Diskussion: Berufliche Überlastung ist nicht die Ursache für eine ungenügende Nutzung der (meist zeit- und energiesparenden) Funktionen von Axisanté 5. Vielmehr nutzt Axisanté 5 besser, wer es länger benutzt, also mit dem Programm „vertrauter“ ist – oder wer bessere allgemeine Computerkenntnisse hat bzw. einen „Persönlichkeitstyp“ hat, der zu einer besseren Computernutzung prädisponiert und sich auch in der größeren Orientierung an Leitlinien zeigt und vielleicht mit den Adjektiven „systematisch“ und „gewissenhaft“ charakterisiert werden kann. Umso mehr, als es keine Korrelation zwischen der Verwendung der Leitlinien und dem Lebensalter oder den allgemeinen Computerkenntnissen gibt. Damit rechtfertigen die Ergebnisse dieser Studie die Investition in eine bessere Schulung der Anwender von Axisanté 5. Und verlangen sie eigentlich auch – nur 11% geben trotz langjähriger Nutzung an, ihr Programm „gut“ zu kennen, entsprechend insuffizient ist die Verwendung von Axisanté 5. Es findet in der Tat bei Erwerb des Programmes nur eine minimale Einweisung statt, und dann überlässt man Arzt und Programm ihrem Schicksal. Ältere Ärzte sind nicht inkompetenter bezüglich Computerverwendung als jüngere – Computer sind schließlich seit fast 30 Jahren Teil unseres Alltags geworden und auch wer heute im 6. Lebensjahrzehnt steht, ist seit spätestens seiner Studentenzeit mit ihnen konfrontiert. Dass es zudem keine Korrelation zwischen der Häufigkeit der Erstellung von Musterrezepten und Musterdosierungen und den allgemeinen Computerkenntnissen, aber mit einer längeren Nutzung (die per se einen Ausbildungseffekt hat) gibt, ist ein weiteres Argument, eine spezifische Schulung in der Bedienung von Axisanté zu rechtfertigen.

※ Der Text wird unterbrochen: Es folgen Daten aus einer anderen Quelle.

(* ===== verification/UtConfig.v ===== *)
(** * The ultimate treasury: shared data

    [apps/ultimate-treasury/shared/config.ts] and [types.ts]: the two
    positions of the treasury, what a send request and a job are, and the
    choice of the position a payment is taken from. Amounts the code holds as
    JavaScript numbers are [num]; weights, domains and thresholds are small
    integers. *)

From Stdlib Require Import QArith.
From S2P Require Import Prelude.
From S2P Require Import Js.
From S2P Require Import JsMap.
From S2P Require Import CreParse.
From S2P Require Import Float64.

(** ** [config.ts] *)

Definition DOMAIN_solana : Z := 5.
Definition DOMAIN_baseSepolia : Z := 6.
Definition DOMAIN_arc : Z := 26.

Inductive PositionId : Type := evm | solana.

#[global] Instance position_eq_dec : EqDecision PositionId.
Proof. solve_decision. Defined.

Record PositionInfo : Type := {
  po_label : string; po_chain : string; po_domain : Z; po_depositor : string;
  po_destination_chain : string; po_destination_domain : Z; po_feeEstimate : num }.

Definition EVM_TREASURY : string := "0xC3f4De2372167F7FFA0a1B3FbF221a8a7289e7d5".
Definition SOLANA_VAULT : string := "AtBgen532MGQmGjhmKcXRHxaBpSDz1ML6WXuUYw1yy9B".

Definition POSITIONS (id : PositionId) : PositionInfo :=
  match id with
  | evm => {| po_label := "Treasury contract"; po_chain := "Arc testnet"; po_domain := DOMAIN_arc;
              po_depositor := EVM_TREASURY; po_destination_chain := "Base Sepolia";
              po_destination_domain := DOMAIN_baseSepolia; po_feeEstimate := toNumber "0.01" |}
  | solana => {| po_label := "Squads vault"; po_chain := "Solana devnet"; po_domain := DOMAIN_solana;
                 po_depositor := SOLANA_VAULT; po_destination_chain := "Arc testnet";
                 po_destination_domain := DOMAIN_arc; po_feeEstimate := toNumber "0.2" |}
  end.

Definition EXPLORER (chain : string) : string :=
  if bool_decide (chain = "Base Sepolia") then "https://sepolia.basescan.org/tx/"
  else if bool_decide (chain = "Arc testnet") then "https://testnet.arcscan.app/tx/"
  else "undefined".

(** A row of Gateway's answer to [/v1/balances]. *)
Record GatewayBalanceRow : Type := { gb_domain : Z; gb_depositor : string; gb_balance : string }.

(** The amount each position holds. *)
Record Balances : Type := { bal_evm : num; bal_solana : num }.
Definition balanceOf (b : Balances) (id : PositionId) : num :=
  match id with evm => bal_evm b | solana => bal_solana b end.

(** The body of [fetchGatewayBalances] once Gateway has answered; [None] is
    an answer without [balances]. *)
Definition findBalance (rows : option (list GatewayBalanceRow)) (p : PositionInfo) : num :=
  match rows ≫= List.find (λ b, (gb_domain b =? po_domain p) &&
                    bool_decide (toLowerCase (gb_depositor b) = toLowerCase (po_depositor p))) with
  | Some b => toNumber (gb_balance b)
  | None => num_of_Z 0
  end.
Definition fetchGatewayBalances (rows : option (list GatewayBalanceRow)) : Balances :=
  {| bal_evm := findBalance rows (POSITIONS evm); bal_solana := findBalance rows (POSITIONS solana) |}.

(** Whether a position can cover the amount and its typical fee. *)
Definition canCover (balances : Balances) (amount perIntentCap : num) (id : PositionId) : bool :=
  if bool_decide (id = evm) && num_ltb perIntentCap amount then false
  else num_leb (num_add amount (po_feeEstimate (POSITIONS id))) (balanceOf balances id).

Definition pickSource (balances : Balances) (amount perIntentCap : num) : option PositionId :=
  head (js_sort (λ a b, num_sign (num_sub (balanceOf balances b) (balanceOf balances a)))
          (List.filter (canCover balances amount perIntentCap) [evm; solana])).

(** ** [types.ts] *)

Record Owner : Type := { ow_id : string; ow_address : string; ow_weight : Z }.

Record TreasuryPolicy : Type := {
  tp_live : bool; tp_thresholdWeight : Z; tp_owners : list Owner;
  tp_allowlist : list (string * string); tp_outsider : string * string;
  tp_destinationDomains : list Z; tp_perIntentCap : num; tp_maxFeeCap : num; tp_maxExpiryBlocks : Z }.

(** A request body; a field the caller left out is [None]. *)
Record SendRequest : Type := {
  sr_asset : option string; sr_amount : option string; sr_recipient : option string;
  sr_signers : option (list string); sr_source : option string; sr_expectRefusal : bool }.

Inductive StepState : Type := pending | running | done | failed | skipped.
Inductive step_key : Type := approvals | attestation | mint.
Inductive JobStatus : Type := Running | Minted | Refused | Error.

#[global] Instance step_state_eq_dec : EqDecision StepState.
Proof. solve_decision. Defined.
#[global] Instance step_key_eq_dec : EqDecision step_key.
Proof. solve_decision. Defined.
#[global] Instance job_status_eq_dec : EqDecision JobStatus.
Proof. solve_decision. Defined.

Record Step : Type := {
  st_key : step_key; st_label : string; st_state : StepState;
  st_detail : option string; st_txHash : option string; st_link : option string }.

Record Job : Type := {
  job_id : string; job_request : SendRequest; job_source : PositionId; job_destinationChain : string;
  job_status : JobStatus; job_steps : list Step; job_refusal : option string;
  job_error : option string; job_resumable : bool; job_recipientBalance : option (string * string) }.

#[global] Instance eta_request : Eta SendRequest :=
  λ r, {| sr_asset := sr_asset r; sr_amount := sr_amount r; sr_recipient := sr_recipient r;
          sr_signers := sr_signers r; sr_source := sr_source r; sr_expectRefusal := sr_expectRefusal r |}.
#[global] Instance eta_step : Eta Step :=
  λ r, {| st_key := st_key r; st_label := st_label r; st_state := st_state r;
          st_detail := st_detail r; st_txHash := st_txHash r; st_link := st_link r |}.
#[global] Instance eta_job : Eta Job :=
  λ r, {| job_id := job_id r; job_request := job_request r; job_source := job_source r;
          job_destinationChain := job_destinationChain r; job_status := job_status r;
          job_steps := job_steps r; job_refusal := job_refusal r; job_error := job_error r;
          job_resumable := job_resumable r; job_recipientBalance := job_recipientBalance r |}.
Lemma W_pollBalance fuel chain recipient before after T evs key Q w0 w :
  stage [] T evs (busy key) w0 w →
  (∀ v w1 w', stage [] T evs (busy key) w1 w' → Q v w1 w') →
  W (pollBalance fuel chain recipient before after) Q w0 w.
Proof.
  intros Hs HQ. revert after w0 w Hs. induction fuel as [|fuel IH]; intros after w0 w Hs; [by apply HQ|].
  cbn [pollBalance]. destruct (after =? before); [|by apply HQ].
  eapply W_await; [done..|]. intros _ w1 w2 Hs2. eapply W_await; [done..|]. intros v w3 w4 Hs4. by apply IH.
Qed.

Lemma W_gatewayMint chain a sg recipient T key Q w0 w :
  stage [] T [] (busy key) w0 w →
  (∀ v at_ w1 w', a = Some at_ → minted w'.2 at_ → stage [] T [] (busy key) w1 w' → Q v w1 w') →
  W (gatewayMint chain a sg recipient) Q w0 w.
Proof.
  intros Hs HQ. unfold gatewayMint. eapply W_ask; [done..|]. clear dependent w. intros _ w Hs.
  eapply W_await; [done..|]. clear dependent w0 w. intros before w0 w Hs.
  eapply W_lift; [done|]. intros [at_ sg'] Ha. assert (a = Some at_) as -> by (destruct a, sg; by simplify_eq).
  eapply W_await_event; [done..| |done]. clear dependent w0 w. intros hash w0 w Hs.
  eapply W_await_event; [done..| |done]. clear dependent w0 w. intros receipt w0 w Hs.
  eapply W_lift; [done|]. intros _ Hrc%throw_if_ok%negb_false_iff.
  eapply W_lift; [done|]. intros amount _. apply W_bind. eapply W_pollBalance; [done|].
  clear dependent w0 w. intros after w0 w Hs. eapply HQ; [done| |].
  - pose proof (sg_events _ _ _ _ _ _ Hs) as He. rewrite !Forall_cons in He. destruct He as (He1 & He2 & _).
    by eapply minted_now.
  - eapply stage_weaken, Hs; set_solver.
Qed.

Lemma W_clear a key (k : () → send_prog ()) Q w0 w :
  stage [] (kept (Some a)) [] (busy key) w0 w → minted w.2 a →
  (∀ w', stage [] unrecorded [] (busy key) w0 w' → W (k tt) Q w0 w') → W (clearPendingMint id ≫= k) Q w0 w.
Proof.
  intros Hs Hm Hk. destruct (sg_table _ _ _ _ _ _ Hs) as (p & Hp & Ha).
  set (pending' := map_delete id (pendingMints w.1)).
  assert (Hs1 : ∀ files' r, files' = attestationFiles w.1 ∨ files' = map_delete id (attestationFiles w.1) →
    stage [] unrecorded [] (busy key) w0 (w.1 <| pendingMints := pending' |> <| attestationFiles := files' |>,
      w.2 ++ [Event (RemoveAttestation id) r])).
  { intros files' r Hf. apply (stage_quiet _ _ _ _ _ (_, w.2)); [|done]. eapply stage_tables; [exact Hs| | |].
    - eapply ledger_clear; [apply Hs|exact Hp| |exact Hf]. intros a' Ha'. unfold attestedBy in Ha'. rewrite Ha in Ha'.
      cbn in Ha'. destruct a; [done|]. injection Ha' as <-. done.
    - intros q. unfold pending'. rewrite map_get_delete. by case_decide.
    - intros i Hi. unfold pending'. rewrite map_get_delete. by case_decide. }
  intros [[]|e].
  - apply Hk, Hs1. by right.
  - eapply stage_broke, (Hs1 (attestationFiles w.1)). by left.
Qed.

Lemma W_mintStep ctx chain a sg w0 w :
  cx_job ctx = id → stage [] (kept a) [] idle w0 w → W (mintStep ctx chain a sg) (λ _, ended) w0 w.
Proof.
  intros Hid Hs. unfold mintStep. rewrite Hid. eapply W_update; [done| |].
  { intros j Hj. apply (onStep_busy mint); [done|by left]. }
  clear dependent w. intros w Hs. apply W_bind. eapply W_gatewayMint; [done|].
  clear dependent w0 w. intros [[[hash before] after] amount] at_ w0 w -> Hm Hs.
  eapply W_clear; [done..|]. clear dependent w. intros w Hs.
  cbn [mbind prog_bind get bind]. unfold W. cbn [wp]. eapply stage_job; [|exact Hs].
  intros j Hj. cbn. split; [|done]. apply (onStep_idle mint); [done..|by right].
Qed.

(** ** Gateway's answer *)

Section transfer.
Context (recipient : string) (value : Z) (Hrecipient : isHexBytes 20 recipient = true).

(** Nothing recorded under the job's id, nor for the same payment. *)
Definition fresh_payment (m : list (string * PendingMint)) : Prop :=
  map_get id m = None ∧ ∀ i p, map_get i m = Some p → samePayment recipient value p = false.

Definition same_payment (i : BurnIntent) : Prop := intentTo i = evmHex32 recipient ∧ intentValue i = value.
Lemma broke_verdict id key T evs e w :
  stage id [] T evs (busy key) w w → tracked_ok id Caught (onError id e w.1, w.2).
Proof.
  intros [S1 S2 S3 S4 S5 S6 S7]. split; try done.
  - by eapply ledger_same, S2.
  - by eapply onError_verdict.
  - intros i j Hi. cbn [fst]. rewrite jobs_onError by done. intros Hj. by destruct (S7 i j Hi Hj).
Qed.

Lemma verdict_rested id w : tracked_ok id Caught w → rested (onFinally id w.1, w.2).
Proof.
  intros [S1 S2 S3 S4 S5 S6 S7]. split.
  - by eapply ledger_same, S2.
  - intros i j Hj. cbn [fst] in *. destruct (decide (i = id)) as [->|Hi].
    + by apply (onFinally_settled id w.1 S6).
    + rewrite jobs_onFinally in Hj by done. by destruct (S7 i j Hi Hj).
Qed.

Lemma tracked_others id t w : tracked_ok id t w → others id w.1.
Proof.
  destruct t as [[u|e|R c k]|]; cbn; [intros Ht|intros [key Ht]|intros [[Ht _] _]|intros Ht]; apply Ht.
Qed.

Lemma tracked_ledger ts w : tracked_all ts w → ledger [] w.1 w.2.
Proof.
  destruct ts as [|[id t] [|? ?]]; cbn; [intros [_ Hw]; apply Hw|intros [_ Ht]|done].
  destruct t as [[u|e|R c k]|]; [apply Ht|destruct Ht as [key Ht]; apply Ht|destruct Ht as [[Ht _] _]; apply Ht|apply Ht].
Qed.

Lemma step_inv m m' : inv m → step m m' → inv m'.
Proof.
  intros [Hhs Ht] Hm. unfold history in Ht. destruct Hm as
    [w hs ts req o w' m' Hr Hm|w hs ts id o w' m' Hr Hm|w h1 h2 ts R c k r o w' m' Hr Hm
    |w hs t1 t2 id R c k r o w' Hr|w hs t1 t2 id|w hs t1 t2 id e|w hs t1 t2 id|w hs ts]; cbn in Hhs, Ht.
  - eapply handled_inv; [exact Hhs|by eapply runs_handler_inv; eauto|exact Ht| |exact Hm].
    eapply wp_runs; [exact Hr|]. by apply Hd_startSend.
  - eapply handled_inv; [exact Hhs|by eapply runs_handler_inv; eauto|exact Ht| |exact Hm].
    eapply wp_runs; [exact Hr|]. by apply Hd_resumeMint.
  - apply Forall_app in Hhs as [Hh1 [Hh Hh2]%Forall_cons].
    eapply (handled_inv (h1 ++ h2) ts o w w');
      [by apply Forall_app|eapply runs_handler_inv; [exact Hr|right; eauto]|exact Ht| |exact Hm].
    eapply wp_runs; [exact Hr|]. apply Hh.
  - split; [done|]. unfold history. cbn. intros Hids.
    assert (Hpre : ∃ hs, w'.2 = w.2 ++ hs) by (eapply runs_handler_inv; [exact Hr|right; eauto]).
    apply (drawn_prefix _ _ Hpre), Ht, tracked_app in Hids as (-> & -> & Erun & [_ Hk]). cbn.
    assert (Hs : stopped id o w w') by (eapply wp_runs; [exact Hr|]; by apply Hk).
    split; [rewrite <- Erun; by eapply outcome_running|]. apply (outcome_rely _ _ _ _ _ Hs). done.
  - split; [done|]. unfold history. cbn. intros (-> & -> & Erun & Hs)%Ht%tracked_app. cbn. split; [done|].
    by apply ended_verdict.
  - split; [done|]. unfold history. cbn. intros (-> & -> & Erun & [key Hs])%Ht%tracked_app. cbn. split; [done|].
    by eapply broke_verdict.
  - split; [done|]. unfold history. cbn. intros (-> & -> & Erun & Hs)%Ht%tracked_app. cbn. split; [done|].
    by apply verdict_rested.
  - split; [constructor|]. unfold history. cbn. intros Hids%Ht. split; [done|]. split; [|done].
    apply (ledger_restart w.1 w.2). by eapply tracked_ledger.
Qed.
(* ===== verification/UtChain.v ===== *)
(** * The server's EVM leg and the treasury contract

    The parts of [apps/ultimate-treasury/server/evm.ts] that read the contract
    and sign for it - [readPolicy], [isAllowlisted], [ownerSigs],
    [evmContractSignature] - against the contract they read and sign for. The
    answers [LivePolicy], [IsAllowlisted] and [OwnerSigs] of the send pipeline
    are these functions of the contract's storage and of the key file. *)

From S2P Require Import Prelude.
From S2P Require Import Js.
From S2P Require Import JsMap.
From S2P Require Import Decimal.
From S2P Require Import Encoding.
From S2P Require Import Abi.
From S2P Require Import AbiSample.
From S2P Require Import Float64.
From S2P Require Import EvmAbi.
From S2P Require Import GtPolicy.
From S2P Require Import GatewayTreasury.
From S2P Require Import GtSample.
From S2P Require Import GtQuorum.
From S2P Require Import GtSignature.
From S2P Require Import GtInvariant.
From S2P Require Import UtConfig.
From S2P Require Import UtIntent.
From S2P Require Import UtValidate.
From S2P Require Import UtWire.
From S2P Require Import UtLegs.

(** ** Keys *)

(** An entry of [keys.json]. *)
Record EvmKey : Type := { key_address : string; key_private : string }.

(** viem's [sign]; the account of a private key; the checksummed text of an
    address; [localeCompare]. *)
Class UtSigner : Type := {
  sign : string → string → string;
  addressOf : string → Z;
  showAddress : Z → string;
  localeCompare : string → string → Z }.

Section chain.
Context `{Viem} `{UtViem} `{UtSigner} `{chain : Block → EvmChain}.
Implicit Types (t : Treasury) (keys : list (string * EvmKey)) (known : list (string * string)).

(** [readEvmAddresses] *)
Definition readEvmAddresses keys : list (string * string) := (λ kv, (kv.1, key_address kv.2)) <$> keys.

Definition byAddress (x y : EvmKey) : Z :=
  if hexNumber (key_address x) <? hexNumber (key_address y) then -1 else 1.

(** The signatures [concat] joins. *)
Definition ownerSigs keys (ids : list string) (hash : string) : result ut_error (list string) :=
  owners ← mapM (λ id, match map_get id keys with
                       | Some k => Ok k
                       | None => Throw (UtError ("unknown owner " +:+ id))
                       end) ids;
  mret ((λ o, sign hash (key_private o)) <$> js_sort byAddress owners).

Definition evmContractSignature keys (message : UtIntent.BurnIntent) (hash : string) (signers : list string) : result ut_error string :=
  sigs ← ownerSigs keys signers hash; mret (encodeErc1271 message sigs).

(** ** Reading the contract *)

Definition isAllowlisted t (recipient : string) : bool :=
  bool_decide (be_value (h (b32 recipient)) ∈ allowedRecipients t).

Definition idOf known (a : string) : string :=
  match List.find (λ iv, bool_decide (toLowerCase iv.2 = toLowerCase a)) known with
  | Some (id, _) => id
  | None => String.substring 0 8 a
  end.

(** The calls of [readPolicy], on one state of the contract. *)
Definition readPolicy known t : TreasuryPolicy :=
  let ownerAddrs := showAddress <$> owners t in
  let owners := js_sort (λ a b, localeCompare (ow_id a) (ow_id b))
    ((λ a, {| ow_id := idOf known a; ow_address := a; ow_weight := weightOf t (hexNumber a) |}) <$> ownerAddrs) in
  let candidates := List.filter (λ iv, negb (existsb (λ o, bool_decide (toLowerCase o = toLowerCase iv.2)) ownerAddrs)) known in
  {| tp_live := true;
     tp_thresholdWeight := thresholdWeight t;
     tp_owners := owners;
     tp_allowlist := List.filter (λ iv, isAllowlisted t iv.2) candidates;
     tp_outsider := default ("?", "0x0000000000000000000000000000000000000000")
                      (head (List.filter (λ iv, negb (isAllowlisted t iv.2)) candidates));
     tp_destinationDomains := List.filter (λ d, bool_decide (d ∈ allowedDestinationDomains t))
                                [DOMAIN_solana; DOMAIN_baseSepolia; DOMAIN_arc];
     tp_perIntentCap := num_div_const (num_of_Z (perIntentCap t)) 1000000;
     tp_maxFeeCap := num_div_const (num_of_Z (maxFeeCap t)) 1000000;
     tp_maxExpiryBlocks := maxExpiryBlocks t |}.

Bedauerlich ist, dass selbst die wenigen Funktionen, die ein Praxisprogramm wie Axisanté zur aktiven Unterstützung von Diagnose und Therapie überhaupt vorhält, nicht genutzt werden. Deutsche wie französische Computerprogramme für Arztpraxen sind in erster Linie konzipiert zur Übernahme von Verwaltungsaufgaben: Bereitstellung einer elektronischen Patientenakte und Abrechnung mit den Kassen, meist auch Terminplanung und Buchführung. Die automatische Anzeige von Kontraindikationen in Abhängigkeit von Allergien und Vorerkrankungen des Patienten sowie die Möglichkeit, Musterdosierungen und Musterrezepte zu erstellen ist ein erster schüchterner Ansatz zu einer echten Diagnose- und Therapieassistenzfunktion, die Ärztinnen und Ärzten Arbeit abnehmen und dem Patienten eine bessere Versorgung geben könnte. Beispielsweise, um nur eine vergleichsweise rasch und einfach zu realisierende Assistenzfunktion zu nennen, indem das Programm in Abhängigkeit von Variablen wie zunächst Alter, Geschlecht und Body Mass Index auf Anfrage für den Patienten spezifische Vorschläge zur Früherkennung von Krankheiten wie Arthrose oder Diabetes machen könnte1. Der Nutzen solcher Funktionen ist offenbar, und das zentrale Hindernis scheint bei der in der Tat völlig fehlenden Schulung der Ärzteschaft in der Nutzung von Computern zu liegen und damit sowohl grundsätzlich wie technisch einfach behebbar zu sein.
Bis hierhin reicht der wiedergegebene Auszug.